The poll surveyed Americans’ opinions on whether U.S. should intervene in the Syrian conflict – regardless of whether President Bashar al-Assad violated basic human rights by using chemical weapons against civilians. It found that 60 percent of Americans are opposed to any intervention in Syria, while only 9 percent believe the U.S. should get involved. Even when asked whether it could be proved that chemical weapons have been used against civilians in Syria, only 25 percent of those polled said the U.S. would be justified in intervening.

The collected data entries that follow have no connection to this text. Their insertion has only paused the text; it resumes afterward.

(** A full scan request built from a keychain index starts every keychain at
    index 0 and tells how far it was revealed; asked [n] times for the next
    script of a keychain with a wildcard, it yields the scripts of the first
    [n] indices in order, whatever the other keychains were asked for, and
    the closure is shown each of them. *)
Theorem full_scan_from_index x (start : N) (inspect : FullScanInspect K S) k d n :
  keychain_ok family x → get_descriptor x k = Some d → has_wildcard d = true → N.of_nat n ≤ BIP32_MAX_INDEX + 1 →
  ∃ r items r', spks_from_indexer (full_scan_inspect (full_scan_builder_at (D:=D) start) inspect) x = Some r ∧
    full_scan_last_revealed r k = last_revealed_index x k ∧
    full_scan_take n r k = Some (items, r') ∧
    derived_spks d (range_exclusive 0 (N.of_nat n)) = Some items ∧
    finspect_state (freq_inspect r') = foldl (λ s p, finspect_call inspect s k p.1 p.2) (finspect_state inspect) items ∧
    ∀ k', k' ≠ k → freq_spks_by_keychain r' !! k' = freq_spks_by_keychain r !! k'.
Proof.
  intros Hx Hd Hw Hn. destruct (keychains_spec family x (ko_base _ _ Hx)) as (l & Hl & Hnd & Hmem).
  unfold spks_from_indexer, all_unbounded_spk_iters. rewrite Hl. cbn [mbind option_bind].
  set (iters := list_to_map _ : gmap K SpkIterator).
  assert (iters !! k = Some (spk_iter_new d)) as Hk.
  { apply elem_of_list_to_map_1.
    - by rewrite <-list_fmap_compose.
    - apply list_elem_of_fmap. exists (k, d). split; [done|]. by apply Hmem. }
  destruct (add_keychain_fold x (map_iter iters) (full_scan_inspect (full_scan_builder_at (D:=D) start) inspect)
    (NoDup_map_iter _)) as (Hs & Hrev & Hinspect).
  set (r := foldl _ _ _) in *. rewrite list_to_map_map_iter in Hs. specialize (Hs k) as Hsk. rewrite Hk in Hsk.
  destruct (get_descriptor_base family _ _ _ (ko_base _ _ Hx) Hd) as [Hf _].
  destruct (full_scan_take_spec n r k d 0 (BIP32_MAX_INDEX + 1) Hw (family_derivable d Hf))
    as (items & r' & Htake & Hitems & _ & Hstate & Hothers); [lia|lia|exact Hsk|].
  exists r, items, r'. split_and!; [done| |exact Htake|exact Hitems| |exact Hothers].
  2:{ rewrite Hstate, Hinspect. done. }
  rewrite Hrev.
  - destruct (last_revealed_index x k); [done|]. unfold full_scan_last_revealed. cbn. apply lookup_empty.
  - apply elem_of_map_iter, (list_elem_of_fmap_2 fst) in Hk. exact Hk.
Qed.
End scan.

Many who offered comments along with their poll responses justified their opposition by saying the U.S. can’t effectively police the world and that it’s not a job that President Obama, like his Presidential forebears, should assume.
Ahead of any possible military action against Assad, Obama’s critics are sharpening their knives against the President’s possible capitulation to the same second-term modus operandi of predecessors, who mired the U.S. in Middle Eastern conflict on the pretense of righting moral atrocities.
“In many ways, President Barack Obama has rehabilitated the presidency of George W. Bush in ways which the conservative president’s supporters never could,” writes Mediaite’s Noah Rothman. “This is especially true in relation to the conduct of the global war on terror; an area of public policy in which Obama arguably had the broadest public mandate to govern in ways radically dissimilar to his predecessor.”
In other words, President Obama has come full circle from his promise of “change,” and will stand amongst the Bushes when history remembers his role in extending America’s enforcement ambitions in the Middle East at the run of the 21st Century.